Cuenca is a colonial marvel and one of the most attractive cities in Ecuador. Nestled in the highlands, its charming streets, grand plazas and churches span multiple levels of the mountainside, making the city more than postcard-worthy.
Cuenca’s deep indigo church steeples and sprawling clusters of red roof buildings contrast with the lush green of the mountain. In many ways Cuenca resembles the Old Town district of Quito, however, Cuenca’s cobblestone streets are noticeably more clean and tranquil. Even so, there are several universities in the city, with the student population giving the town a lively atmosphere at night. It isn’t hard to find an exquisite restaurant or exciting bar in Cuenca.
Cathedral of the Immaculate Conception is one of the town’s most interesting colonial sites. It is often called the “New Cathedral of Cuenca” because it was built when the nearby Old Cathedral became too small—which speaks volumes about the changes that took places in the population of Cuenca over the years. Its construction is European, with giant domes of blue-glazed tile that were imported from Czechoslovakia. The church sits across the street from Parque Calderón, the city’s main square. Parque Calderón is studded with palm trees, statues, and ice cream shops.
The buildings of Cuenca are of 16th-century Renaissance architectural persuasion, a rarity among South American cities. While Ecuador is full of colonial architecture, most of it is in the baroque style. Even for those unfamiliar with European architecture, the European influence on Cuenca is hard to miss. Look no further than cathedral El Sagrario, which was completed in 1557 above Inca ruins. The original stones still peek out from the structure.

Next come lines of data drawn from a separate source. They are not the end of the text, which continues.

(* ================================================================== *)
(** * The size limit of plain text *)

(** C3 at the input of the test suite, a text of 8000 bytes: [send] moves
    the text to [markdown], validation passes, one call reaches the network
    and the reply is returned; [sendToRoom], which sets [text], rejects the
    same text before any call. *)
Theorem send_oversized_text_reaches_network :
  let oversized := Js.repeat "x" (Z.to_nat 8000) in
  let w := Fixtures.world_of
             [Fixtures.ok_response (JsonMessage Fixtures.mockMessage)] (1 # 2) in
  let sender := Send.new_WebexSender Fixtures.config in
  (Z.of_nat (String.length oversized) >? 7439) = true
  /\ fst (Send.send Node.base64_decode sender
            (Fixtures.outbound_text "room-123" oversized) w)
     = Return (JsonMessage Fixtures.mockMessage)
  /\ Spec.calls w
       (snd (Send.send Node.base64_decode sender
               (Fixtures.outbound_text "room-123" oversized) w)) = 1
  /\ fst (Send.sendToRoom sender "room-123" oversized None w)
     = Throw (GenericError "Message text exceeds maximum size of 7439 bytes")
  /\ Spec.calls w (snd (Send.sendToRoom sender "room-123" oversized None w))
     = 0.
Proof.
  cbv zeta. repeat split; vm_compute; reflexivity.
Qed.

(* ================================================================== *)
(** * The inbound pipeline: filters and direct-message policy *)

Lemma array_includes_In (arr : list string) (x : string) :
  Js.array_includes arr x = true <-> In x arr.
Proof.
  induction arr as [| y arr IH]; simpl.
  - split; [discriminate | contradiction].
  - rewrite orb_true_iff, String.eqb_eq, IH. reflexivity.
Qed.

Section DmPolicy.

Variable this : Webhook.WebexWebhookHandler.
Variable payload : WebexWebhookPayload.

Let policy := dmPolicy this.(Webhook.handler_config).

(** Enrichment never yields [null]: it returns an envelope or raises. *)
Lemma enrich_not_null (w : World) :
  fst (Spec.enrich this payload w) <> Return None.
Proof.
  unfold Spec.enrich, Webhook.fetchMessage, bind, fetch, ret, throw,
    response_json.
  destruct (net w _ _) as [r | e]; simpl; [| discriminate].
  destruct (ok r); simpl; [| discriminate].
  destruct (json r); simpl; discriminate.
Qed.

(** Enrichment makes a network call; returning [null] makes none. *)
Lemma enrich_calls (w : World) :
  Spec.calls w (snd (Spec.enrich this payload w)) = 1.
Proof.
  unfold Spec.calls, Spec.enrich, Webhook.fetchMessage, bind, fetch, ret,
    throw, response_json.
  destruct (net w _ _) as [r | e]; cbn [snd fetched List.length]; [| lia].
  destruct (ok r); cbn [negb snd fetched List.length]; [| lia].
  destruct (json r); cbn [snd fetched List.length]; lia.
Qed.

Lemma is_bot_false :
  this.(Webhook.botId) <> Some payload.(data).(data_personId) ->
  Webhook.is_bot payload.(data).(data_personId) this.(Webhook.botId) = false.
Proof.
  intros H. unfold Webhook.is_bot.
  destruct (Webhook.botId this) as [b |]; [| reflexivity].
  apply String.eqb_neq. intros E. apply H. rewrite E. reflexivity.
Qed.

(** An accepted notification is denied exactly when it is direct and its
    sender is not allowed. *)
Lemma handleWebhook_accepted :
  Spec.accepted this payload ->
  Webhook.handleWebhook this payload
  = if Webhook.roomType_eqb payload.(data).(data_roomType) direct
       && negb (Webhook.isAllowedSender this payload.(data))
    then ret None
    else Spec.enrich this payload.
Proof.
  intros (R & E & B). unfold Webhook.handleWebhook.
  rewrite R, E, (is_bot_false B). reflexivity.
Qed.

Lemma isAllowedSender_allowlisted :
  policy = Some allowlisted ->
  Webhook.isAllowedSender this payload.(data) = true
  <-> Spec.sender_listed this payload.
Proof.
  intros P. unfold Webhook.isAllowedSender, Spec.sender_listed.
  fold policy. rewrite P.
  destruct (allowFrom (Webhook.handler_config this)) as [[| a l] |].
  - split; [discriminate | intros (l' & E & N & _); congruence].
  - rewrite orb_true_iff, !array_includes_In. split.
    + intros H. exists (a :: l). repeat split; [discriminate | exact H].
    + intros (l' & E & _ & H). injection E as <-. exact H.
  - split; [discriminate | intros (l' & E & _); discriminate].
Qed.

(** C8: for an accepted notification of a direct conversation, policy
    [allow] proceeds to enrichment, [deny] returns [null], and
    [allowlisted] proceeds exactly when the sender's person id or email is
    in a non-empty allow-list and returns [null] otherwise; for any other
    conversation type the policy is not consulted. Proceeding and returning
    [null] are distinct outcomes. *)
Theorem dm_policy (w : World) :
  Spec.accepted this payload ->
  (payload.(data).(data_roomType) = direct ->
   (policy = Some allow ->
    Webhook.handleWebhook this payload w = Spec.enrich this payload w)
   /\ (policy = Some deny ->
       Webhook.handleWebhook this payload w = (Return None, w))
   /\ (policy = Some allowlisted ->
       (Spec.sender_listed this payload ->
        Webhook.handleWebhook this payload w = Spec.enrich this payload w)
       /\ (~ Spec.sender_listed this payload ->
           Webhook.handleWebhook this payload w = (Return None, w))))
  /\ (payload.(data).(data_roomType) <> direct ->
      Webhook.handleWebhook this payload w = Spec.enrich this payload w)
  /\ fst (Spec.enrich this payload w) <> Return None.
Proof.
  intros A. rewrite (handleWebhook_accepted A).
  split; [| split; [| apply enrich_not_null]].
  - intros D. rewrite D. cbn [Webhook.roomType_eqb andb].
    split; [| split].
    + intros P. unfold Webhook.isAllowedSender. fold policy. rewrite P.
      reflexivity.
    + intros P. unfold Webhook.isAllowedSender. fold policy. rewrite P.
      reflexivity.
    + intros P. split.
      * intros L. apply (isAllowedSender_allowlisted P) in L.
        rewrite L. reflexivity.
      * intros L.
        destruct (Webhook.isAllowedSender this (data payload)) eqn:I;
          [| reflexivity].
        apply (isAllowedSender_allowlisted P) in I. contradiction.
  - intros D.
    destruct (data_roomType (data payload)); [contradiction | reflexivity].
Qed.

End DmPolicy.

Lemma dm_policy_witness :
  Webhook.handleWebhook Fixtures.allowlistHandler
    (Fixtures.createPayload direct)
    (Fixtures.world_of
       [Fixtures.ok_response (JsonMessage Fixtures.mockMessage)] (1 # 2))
  = Spec.enrich Fixtures.allowlistHandler (Fixtures.createPayload direct)
      (Fixtures.world_of
         [Fixtures.ok_response (JsonMessage Fixtures.mockMessage)] (1 # 2)).
Proof.
  destruct (dm_policy Fixtures.allowlistHandler (Fixtures.createPayload direct)
              (Fixtures.world_of
                 [Fixtures.ok_response (JsonMessage Fixtures.mockMessage)]
                 (1 # 2))) as (H & _).
  - repeat split; try reflexivity. discriminate.
  - destruct (H eq_refl) as (_ & _ & L). destruct (L eq_refl) as (P & _).
    apply P. exists ["person-123"].
    repeat split; [discriminate | left; left; reflexivity].
Defined.

(** The matrix of the test suite, evaluated. *)
Example dm_policy_matrix :
  let w := Fixtures.world_of
             [Fixtures.ok_response (JsonMessage Fixtures.mockMessage)] (1 # 2) in
  let run c := fst (Webhook.handleWebhook (Fixtures.handler_with c)
                      (Fixtures.createPayload direct) w) in
  let envelope := Return (Some (Webhook.normalizeMessage Fixtures.mockMessage)) in
  run Fixtures.config = envelope
  /\ run (Fixtures.with_policy Fixtures.config deny None) = Return None
  /\ run (Fixtures.with_policy Fixtures.config allowlisted (Some [])) = Return None
  /\ run (Fixtures.with_policy Fixtures.config allowlisted None) = Return None
  /\ run (Fixtures.with_policy Fixtures.config allowlisted
            (Some ["person-123"])) = envelope
  /\ run (Fixtures.with_policy Fixtures.config allowlisted
            (Some ["person@example.com"])) = envelope
  /\ run (Fixtures.with_policy Fixtures.config allowlisted
            (Some ["someone-else"])) = Return None
  /\ fst (Webhook.handleWebhook
            (Fixtures.handler_with (Fixtures.with_policy Fixtures.config deny None))
            (Fixtures.createPayload group) w) = envelope.
Proof. cbv zeta. repeat split; vm_compute; reflexivity. Qed.

(* ================================================================== *)
(** * The signature check of the inbound pipeline *)

(** The handler's [handleWebhook] receives no signature, so the channel's
    result cannot depend on the one it was given. *)
Lemma handleWebhook_ignores_signature (payload : WebexWebhookPayload)
  (signature signature' : option string) (s : Channel.St) :
  Channel.handleWebhook payload signature s
  = Channel.handleWebhook payload signature' s.
Proof. reflexivity. Qed.

(** C1 at the input of the test suite: with the secret ["test-secret"]
    configured and a signature of forty zeros, the verifier rejects the
    signature, yet [handleWebhook] fetches the message and returns an
    envelope: neither the channel nor the handler consults the verifier. *)
Theorem handleWebhook_accepts_invalid_signature :
  let c := Fixtures.with_secret Fixtures.config "test-secret" in
  let payload := Fixtures.createPayload group in
  let s := Fixtures.initialized_channel c
             [Fixtures.ok_response (JsonMessage Fixtures.mockMessage)] (1 # 2) in
  Webhook.verifySignature Node.JSON_stringify Fixtures.secretHandler payload
    Fixtures.invalidSignature None = Return false
  /\ Channel.initialized (fst s) = true
  /\ fst (Channel.handleWebhook payload (Some Fixtures.invalidSignature) s)
     = Return (Some (Webhook.normalizeMessage Fixtures.mockMessage))
  /\ fst (Webhook.handleWebhook Fixtures.secretHandler payload
            (Fixtures.world_of
               [Fixtures.ok_response (JsonMessage Fixtures.mockMessage)]
               (1 # 2)))
     = Return (Some (Webhook.normalizeMessage Fixtures.mockMessage)).
Proof. cbv zeta. repeat split; vm_compute; reflexivity. Qed.

(* ================================================================== *)
(** * The lifecycle of a channel *)

(** ** Computations that invoke no subscriber *)

Lemma quiet_ret {A : Type} (a : A) : Spec.quiet (ret a).
Proof. intros w. reflexivity. Qed.

Lemma quiet_throw {A : Type} (e : Error) : Spec.quiet (@throw World A e).
Proof. intros w. reflexivity. Qed.

Lemma quiet_bind {A B : Type} (c : Eff World A) (k : A -> Eff World B) :
  Spec.quiet c -> (forall a, Spec.quiet (k a)) -> Spec.quiet (bind c k).
Proof.
  intros Hc Hk w. unfold bind. specialize (Hc w).
  destruct (c w) as [[a | e] w']; simpl in *.
  - rewrite Hk. exact Hc.
  - exact Hc.
Qed.

Lemma quiet_try_catch {A : Type} (c : Eff World A) (h : Error -> Eff World A) :
  Spec.quiet c -> (forall e, Spec.quiet (h e)) -> Spec.quiet (try_catch c h).
Proof.
  intros Hc Hh w. unfold try_catch. specialize (Hc w).
  destruct (c w) as [[a | e] w']; simpl in *.
  - exact Hc.
  - rewrite Hh. exact Hc.
Qed.

Lemma quiet_fetch (req : HttpRequest) : Spec.quiet (fetch req).
Proof. intros w. unfold fetch. destruct (net w _ _); reflexivity. Qed.

Lemma quiet_response_json (r : Response) : Spec.quiet (response_json r).
Proof. intros w. reflexivity. Qed.

Lemma quiet_Math_random : Spec.quiet Math_random.
Proof. intros w. reflexivity. Qed.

Cuenca is a true blend of different cultures. Built atop an old Inca city, the colonial buildings of Cuenca largely cover up its pre-Columbian roots. One of the few preserved Inca sites is the Pumapungo Museum. Set in Cuenca’s downtown area, this Inca site doubles as a natural history museum. It is this preservation and illumination of the past that led to Cuenca being declared a UNESCO World Heritage Site.
For a big taste of history, visit Museo de las Culturas Aborígenes, which hosts over 5,000 archeological treasures that represent more than 20 different pre-Hispanic cultures. Many other museums throughout the city host an impressive variety of classical and modern artwork. Museo Municipal de Arte Moderno is a modern art museum in downtown Old Cuenca. It boasts rooms filled with 20th century Ecuadorian art, and has lovely courtyards studded with sculptures.
Just a short drive from the city is the famed Cajas National Park, an austere region that resembles that of the Scottish moorlands with its rocky green profile and mysterious dark lake. To experience green space right in the city, Parque Paraíso lives up to its name: its paradise-like with its gorgeous manicuring, attractive ponds, native flowers, and ample picnic spots.